> _Provided data_
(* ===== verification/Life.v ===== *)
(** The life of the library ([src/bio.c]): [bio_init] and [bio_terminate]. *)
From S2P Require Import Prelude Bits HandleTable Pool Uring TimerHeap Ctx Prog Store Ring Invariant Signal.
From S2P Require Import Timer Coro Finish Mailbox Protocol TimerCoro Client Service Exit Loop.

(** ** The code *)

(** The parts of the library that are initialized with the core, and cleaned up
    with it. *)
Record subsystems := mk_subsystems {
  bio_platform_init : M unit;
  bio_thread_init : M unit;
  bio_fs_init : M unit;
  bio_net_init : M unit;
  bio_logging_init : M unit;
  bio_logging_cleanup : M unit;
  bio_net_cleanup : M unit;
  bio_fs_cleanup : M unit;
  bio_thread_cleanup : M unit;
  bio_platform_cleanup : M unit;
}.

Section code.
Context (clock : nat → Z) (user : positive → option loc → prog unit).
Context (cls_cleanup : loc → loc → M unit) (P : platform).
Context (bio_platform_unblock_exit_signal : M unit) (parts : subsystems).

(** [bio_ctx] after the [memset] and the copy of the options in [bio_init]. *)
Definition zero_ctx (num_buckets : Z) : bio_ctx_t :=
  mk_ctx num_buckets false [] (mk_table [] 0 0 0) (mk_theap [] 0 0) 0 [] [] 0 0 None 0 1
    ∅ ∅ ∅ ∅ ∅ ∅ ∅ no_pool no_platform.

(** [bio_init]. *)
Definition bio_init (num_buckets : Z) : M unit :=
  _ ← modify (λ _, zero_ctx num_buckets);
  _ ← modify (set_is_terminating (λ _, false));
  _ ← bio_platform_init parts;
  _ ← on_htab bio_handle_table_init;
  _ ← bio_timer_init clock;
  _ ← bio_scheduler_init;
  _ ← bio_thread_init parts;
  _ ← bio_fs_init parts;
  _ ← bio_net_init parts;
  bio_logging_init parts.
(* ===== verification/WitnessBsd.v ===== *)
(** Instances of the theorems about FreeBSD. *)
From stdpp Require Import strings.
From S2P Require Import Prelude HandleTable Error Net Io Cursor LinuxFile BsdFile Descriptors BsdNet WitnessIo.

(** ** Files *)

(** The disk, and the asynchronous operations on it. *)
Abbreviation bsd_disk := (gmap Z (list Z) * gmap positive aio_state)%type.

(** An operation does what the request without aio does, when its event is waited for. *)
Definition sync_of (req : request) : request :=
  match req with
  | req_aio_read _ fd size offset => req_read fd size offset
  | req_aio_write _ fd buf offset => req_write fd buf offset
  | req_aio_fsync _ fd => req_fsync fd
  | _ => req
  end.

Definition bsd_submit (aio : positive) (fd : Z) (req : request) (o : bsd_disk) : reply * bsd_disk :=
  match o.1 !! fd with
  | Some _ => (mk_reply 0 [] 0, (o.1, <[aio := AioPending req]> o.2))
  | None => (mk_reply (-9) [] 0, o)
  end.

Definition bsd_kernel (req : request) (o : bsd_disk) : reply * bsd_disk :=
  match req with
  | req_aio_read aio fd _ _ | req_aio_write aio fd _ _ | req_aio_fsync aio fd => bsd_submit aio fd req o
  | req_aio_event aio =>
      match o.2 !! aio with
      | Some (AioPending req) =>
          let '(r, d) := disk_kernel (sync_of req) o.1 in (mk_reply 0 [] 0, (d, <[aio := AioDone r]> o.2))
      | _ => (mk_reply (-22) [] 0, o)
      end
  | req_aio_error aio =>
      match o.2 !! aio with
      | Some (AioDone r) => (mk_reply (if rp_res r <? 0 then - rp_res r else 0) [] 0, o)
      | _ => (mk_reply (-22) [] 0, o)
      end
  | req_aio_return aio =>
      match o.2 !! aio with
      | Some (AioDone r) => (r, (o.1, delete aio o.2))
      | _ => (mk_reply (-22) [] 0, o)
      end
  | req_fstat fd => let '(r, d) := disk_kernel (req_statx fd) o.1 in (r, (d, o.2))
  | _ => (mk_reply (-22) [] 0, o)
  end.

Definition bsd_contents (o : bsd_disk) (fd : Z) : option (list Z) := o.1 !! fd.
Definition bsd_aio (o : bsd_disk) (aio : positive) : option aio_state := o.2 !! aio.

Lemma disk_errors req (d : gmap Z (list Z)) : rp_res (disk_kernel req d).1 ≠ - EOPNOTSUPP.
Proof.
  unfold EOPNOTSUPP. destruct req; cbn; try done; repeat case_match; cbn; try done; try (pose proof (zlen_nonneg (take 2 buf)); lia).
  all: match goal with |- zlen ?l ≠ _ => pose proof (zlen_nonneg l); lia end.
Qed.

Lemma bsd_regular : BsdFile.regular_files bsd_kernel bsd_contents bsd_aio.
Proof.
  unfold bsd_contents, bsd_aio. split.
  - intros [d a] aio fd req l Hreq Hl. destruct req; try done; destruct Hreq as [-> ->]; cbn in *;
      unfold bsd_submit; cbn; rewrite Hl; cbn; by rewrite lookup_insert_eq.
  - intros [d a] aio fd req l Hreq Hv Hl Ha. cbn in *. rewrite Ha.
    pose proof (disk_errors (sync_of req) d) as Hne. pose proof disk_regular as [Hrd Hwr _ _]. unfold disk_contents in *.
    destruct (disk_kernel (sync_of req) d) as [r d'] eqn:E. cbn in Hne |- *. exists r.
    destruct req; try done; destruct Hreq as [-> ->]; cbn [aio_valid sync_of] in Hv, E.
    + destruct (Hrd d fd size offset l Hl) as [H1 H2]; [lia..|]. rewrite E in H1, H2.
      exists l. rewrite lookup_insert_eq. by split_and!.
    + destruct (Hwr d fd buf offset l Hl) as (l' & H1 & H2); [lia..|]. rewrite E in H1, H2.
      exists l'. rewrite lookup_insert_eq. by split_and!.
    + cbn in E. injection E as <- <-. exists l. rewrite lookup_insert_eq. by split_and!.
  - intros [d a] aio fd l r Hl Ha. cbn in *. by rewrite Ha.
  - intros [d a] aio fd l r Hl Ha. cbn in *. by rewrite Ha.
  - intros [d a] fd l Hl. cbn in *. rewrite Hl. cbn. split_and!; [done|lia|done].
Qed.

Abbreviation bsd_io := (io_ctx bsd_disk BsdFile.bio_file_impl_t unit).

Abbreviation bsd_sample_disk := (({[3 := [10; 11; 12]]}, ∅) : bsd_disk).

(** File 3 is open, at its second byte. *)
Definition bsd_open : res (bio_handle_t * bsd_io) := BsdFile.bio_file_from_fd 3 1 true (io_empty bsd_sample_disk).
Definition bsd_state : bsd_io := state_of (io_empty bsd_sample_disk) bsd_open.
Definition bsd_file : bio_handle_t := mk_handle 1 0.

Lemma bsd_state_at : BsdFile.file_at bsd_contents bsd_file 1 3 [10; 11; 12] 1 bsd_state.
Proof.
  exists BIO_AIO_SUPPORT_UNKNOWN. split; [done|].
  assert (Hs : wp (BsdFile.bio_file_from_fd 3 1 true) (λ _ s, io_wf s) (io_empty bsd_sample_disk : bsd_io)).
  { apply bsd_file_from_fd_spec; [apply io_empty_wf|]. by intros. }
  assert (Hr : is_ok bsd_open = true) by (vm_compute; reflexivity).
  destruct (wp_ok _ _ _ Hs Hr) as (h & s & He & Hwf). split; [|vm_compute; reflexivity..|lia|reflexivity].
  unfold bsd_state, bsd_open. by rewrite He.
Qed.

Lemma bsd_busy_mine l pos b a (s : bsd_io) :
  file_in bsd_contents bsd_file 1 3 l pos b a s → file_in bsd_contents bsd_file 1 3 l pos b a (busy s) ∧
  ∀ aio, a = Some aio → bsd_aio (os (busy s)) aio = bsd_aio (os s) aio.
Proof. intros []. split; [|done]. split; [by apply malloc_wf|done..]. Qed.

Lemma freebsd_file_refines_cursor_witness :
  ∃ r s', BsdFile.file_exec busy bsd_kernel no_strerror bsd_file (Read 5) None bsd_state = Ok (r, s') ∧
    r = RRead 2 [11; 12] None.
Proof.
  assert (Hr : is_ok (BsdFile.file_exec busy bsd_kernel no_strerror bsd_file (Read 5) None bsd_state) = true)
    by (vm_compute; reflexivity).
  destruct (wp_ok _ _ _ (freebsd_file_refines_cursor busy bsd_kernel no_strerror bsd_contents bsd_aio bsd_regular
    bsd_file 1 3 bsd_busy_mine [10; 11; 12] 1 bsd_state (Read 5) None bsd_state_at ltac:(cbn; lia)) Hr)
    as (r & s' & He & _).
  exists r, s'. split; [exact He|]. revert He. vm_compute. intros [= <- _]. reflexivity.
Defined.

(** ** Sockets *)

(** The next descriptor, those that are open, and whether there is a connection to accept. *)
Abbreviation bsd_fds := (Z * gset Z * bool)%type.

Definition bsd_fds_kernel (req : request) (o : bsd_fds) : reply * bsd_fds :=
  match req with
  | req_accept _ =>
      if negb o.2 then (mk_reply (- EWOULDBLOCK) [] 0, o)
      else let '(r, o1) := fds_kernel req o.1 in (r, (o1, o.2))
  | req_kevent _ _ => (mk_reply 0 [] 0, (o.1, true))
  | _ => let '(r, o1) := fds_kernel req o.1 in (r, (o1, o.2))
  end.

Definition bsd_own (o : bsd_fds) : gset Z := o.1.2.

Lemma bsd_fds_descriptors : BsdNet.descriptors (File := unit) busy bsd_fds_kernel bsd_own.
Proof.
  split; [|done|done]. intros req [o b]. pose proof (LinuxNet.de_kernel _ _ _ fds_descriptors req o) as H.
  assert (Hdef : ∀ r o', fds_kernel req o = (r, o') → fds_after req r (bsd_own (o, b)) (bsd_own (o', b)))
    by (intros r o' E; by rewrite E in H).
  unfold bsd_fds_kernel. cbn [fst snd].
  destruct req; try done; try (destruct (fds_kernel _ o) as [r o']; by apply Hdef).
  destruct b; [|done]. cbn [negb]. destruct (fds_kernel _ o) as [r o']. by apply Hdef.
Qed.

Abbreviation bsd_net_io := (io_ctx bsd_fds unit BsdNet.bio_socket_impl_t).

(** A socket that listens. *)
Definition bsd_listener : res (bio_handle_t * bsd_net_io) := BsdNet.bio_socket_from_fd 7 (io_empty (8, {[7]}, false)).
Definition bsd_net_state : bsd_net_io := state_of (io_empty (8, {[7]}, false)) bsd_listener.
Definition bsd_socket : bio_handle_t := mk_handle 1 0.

> _Prompt_
As listed above, the lines from the line with "bio_thread_init : M unit;" to the line with "(λ _, zero_ctx num_buckets);" are to be echoed exactly, with both ends included and nothing added.

> _Exercise answer_
  bio_thread_init : M unit;
  bio_fs_init : M unit;
  bio_net_init : M unit;
  bio_logging_init : M unit;
  bio_logging_cleanup : M unit;
  bio_net_cleanup : M unit;
  bio_fs_cleanup : M unit;
  bio_thread_cleanup : M unit;
  bio_platform_cleanup : M unit;
}.

Section code.
Context (clock : nat → Z) (user : positive → option loc → prog unit).
Context (cls_cleanup : loc → loc → M unit) (P : platform).
Context (bio_platform_unblock_exit_signal : M unit) (parts : subsystems).

(** [bio_ctx] after the [memset] and the copy of the options in [bio_init]. *)
Definition zero_ctx (num_buckets : Z) : bio_ctx_t :=
  mk_ctx num_buckets false [] (mk_table [] 0 0 0) (mk_theap [] 0 0) 0 [] [] 0 0 None 0 1
    ∅ ∅ ∅ ∅ ∅ ∅ ∅ no_pool no_platform.

(** [bio_init]. *)
Definition bio_init (num_buckets : Z) : M unit :=
  _ ← modify (λ _, zero_ctx num_buckets);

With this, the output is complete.